The trial lasted 85 days. None of the witnesses connected the suspects directly to the bomb….The court called the case circumstantial, the evidence incomplete and some witnesses unreliable…Much of the evidence was later challenged….The court’s inference that the bomb had been transferred from the Frankfurt feeder flight was also cast into doubt when a Heathrow security guard revealed that Pan Am’s baggage area had been broken into 17 hours before the bombing, a circumstance never explored….Hans Köchler, a United Nations observer, called the trial “a spectacular miscarriage of justice”…. Many legal experts and investigative journalists challenged the evidence, calling Mr. Megrahi a scapegoat for a Libyan government long identified with terrorism. While denying involvement, Libya paid $2.7 billion to the victims’ families in 2003 in a bid to end years of diplomatic isolation.
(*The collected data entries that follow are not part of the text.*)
Definition notifyMessagesDropped (now : Z) (sched : schedule) (deltaDropped totalDropped : Z)
  (appId : string) (r : TruncatingBuffer) (t : trace) : option (TruncatingBuffer * trace) :=
  let t := mkTrace (received t)
             (counters t ++ [("TruncatingBuffer.totalDroppedMessages"%string, deltaDropped)]) in
  let '(r, t) := reader_takes (before_log_notice sched) r t in
  let o :=
    if eventAllowed r V1.Envelope_LogMessage
    then emitMessage (LogMessageEvent (generateLogMessage now deltaDropped totalDropped appId
                        (Origin (context r)) (Destination (context r)))) r
    else Some r in
  match o with
  | None => None
  | Some r =>
      let '(r, t) := reader_takes (before_counter_notice sched) r t in
      let o :=
        if eventAllowed r V1.Envelope_CounterEvent
        then emitMessage (CounterEventEvent (generateCounterEvent deltaDropped totalDropped)) r
        else Some r in
      match o with
      | None => None
      | Some r => Some (r, t)
      end
  end.

Definition writeToOutput (msg : V1.Envelope) (r : TruncatingBuffer) : TruncatingBuffer :=
  match Chan.try_send (outputChannel r) (Client, msg) with
  | Chan.Sent c => set_output r c
  | _ => set_counts r (sentMessageCount r) (queuedInternalMessageCount r)
           (Words.add 64 (droppedMessageCount r) 1)
  end.

(** [forwardMessage]; [None] is a goroutine that blocks for ever or panics. *)
Definition forwardMessage (now : Z) (sched : schedule) (msg : V1.Envelope)
  (r : TruncatingBuffer) (t : trace) : option (TruncatingBuffer * trace) :=
  match Chan.try_send (outputChannel r) (Client, msg) with
  | Chan.Sent c =>
      let r := set_output r c in
      let sent := Words.add 64 (sentMessageCount r) 1 in
      let queuedInternalMessageWasSent :=
        bool_decide (bufferSize r < Words.add 64 sent (queuedInternalMessageCount r)) in
      let queued :=
        if bool_decide (0 < queuedInternalMessageCount r) && queuedInternalMessageWasSent
        then Words.sub 64 (queuedInternalMessageCount r) 1
        else queuedInternalMessageCount r in
      Some (set_counts r sent queued (droppedMessageCount r), t)
  | Chan.SendOnClosed => None
  | Chan.Full =>
      match dropMessages (during_drain sched) r t with
      | None => None
      | Some (n, r, t) =>
          let deltaDropped := Words.sub 64 n (queuedInternalMessageCount r) in
          let dropped := Words.add 64 (droppedMessageCount r) deltaDropped in
          let r := set_counts r (sentMessageCount r) 0 dropped in
          let appId := AppID (context r) msg in
          match notifyMessagesDropped now sched deltaDropped dropped appId r t with
          | None => None
          | Some (r, t) =>
              let '(r, t) := reader_takes (before_write sched) r t in
              let r := writeToOutput msg r in
              Some (set_counts r 1 (queuedInternalMessageCount r) (droppedMessageCount r), t)
          end
      end
  end.

(** [Run], one iteration per input: a message arrives, the reader runs, or the input
    channel is closed or [stopChannel] signalled, which closes the output and returns. *)
Inductive input : Type :=
| Message (now : Z) (sched : schedule) (msg : V1.Envelope)
| Consume (n : nat)
| StopOrClosed.

Record system : Type := mkSystem {
  buffer : TruncatingBuffer;
  observed : trace;
  accepted : list V1.Envelope;
  running : bool
}.

Definition Run_step (s : system) (i : input) : option system :=
  match i with
  | Consume n =>
      let '(r, t) := reader_takes n (buffer s) (observed s) in
      Some (mkSystem r t (accepted s) (running s))
  | Message now sched msg =>
      if running s then
        if eventAllowed (buffer s) (V1.GetEventType msg) then
          match forwardMessage now sched msg (buffer s) (observed s) with
          | Some (r, t) => Some (mkSystem r t (accepted s ++ [msg]) true)
          | None => None
          end
        else Some s
      else Some s
  | StopOrClosed =>
      if running s then
        match closeOutputChannel (buffer s) with
        | Returns r => Some (mkSystem r (observed s) (accepted s) false)
        | Panics _ => None
        end
      else Some s
  end.

Fixpoint Run (s : system) (inputs : list input) : option system :=
  match inputs with
  | [] => Some s
  | i :: inputs => match Run_step s i with Some s => Run s inputs | None => None end
  end.

End Buffer.

Definition start (r : TruncatingBuffer) : system :=
  mkSystem r (mkTrace [] []) [] true.

(** ** Invariant of the running buffer *)

Fixpoint clients (l : list item) : Z :=
  match l with
  | [] => 0
  | (Client, _) :: l => 1 + clients l
  | (Notice, _) :: l => clients l
  end.

(** The channel content is what is left of the notices of the last overflow followed by
    every message sent since; the two counters are functions of those. *)
Definition Inv (s : system) : Prop :=
  let r := buffer s in
  3 <= bufferSize r < 2 ^ 63 /\
  Chan.cap (outputChannel r) = Z.to_nat (bufferSize r) /\
  Chan.wf (outputChannel r) /\
  Chan.closed (outputChannel r) = negb (running s) /\
  sentMessageCount r <= Z.of_nat (length (accepted s)) /\
  exists ints exts : list item,
    Chan.buf (outputChannel r) `suffix_of` ints ++ exts /\
    Forall (fun i => i.1 = Notice) ints /\
    Forall (fun i => i.1 = Client) exts /\
    (length ints <= 2)%nat /\
    sentMessageCount r = Z.of_nat (length exts) /\
    queuedInternalMessageCount r =
      Z.max 0 (Z.min (Z.of_nat (length ints)) (bufferSize r - sentMessageCount r)).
But the Times was not finished with the story. It would have more to say, though not pursuing the line developed by the desk-bound McFadden, a 1996 Pulitzer Prize winner. Someone apparently decided that “more reporting” was needed, this time from another Pulitzer Prize winner, the longtime war correspondent John Burns.
His article, headlined “Libyan’s Death Brings Up Debate Over His Release,” focuses in part on the fact that Megrahi was given early release from prison because he suffered from cancer. But it also expanded on McFadden’s theme of doubts about Libya’s involvement. It actually goes a bit further in that direction, raising the theory that Libya was not involved.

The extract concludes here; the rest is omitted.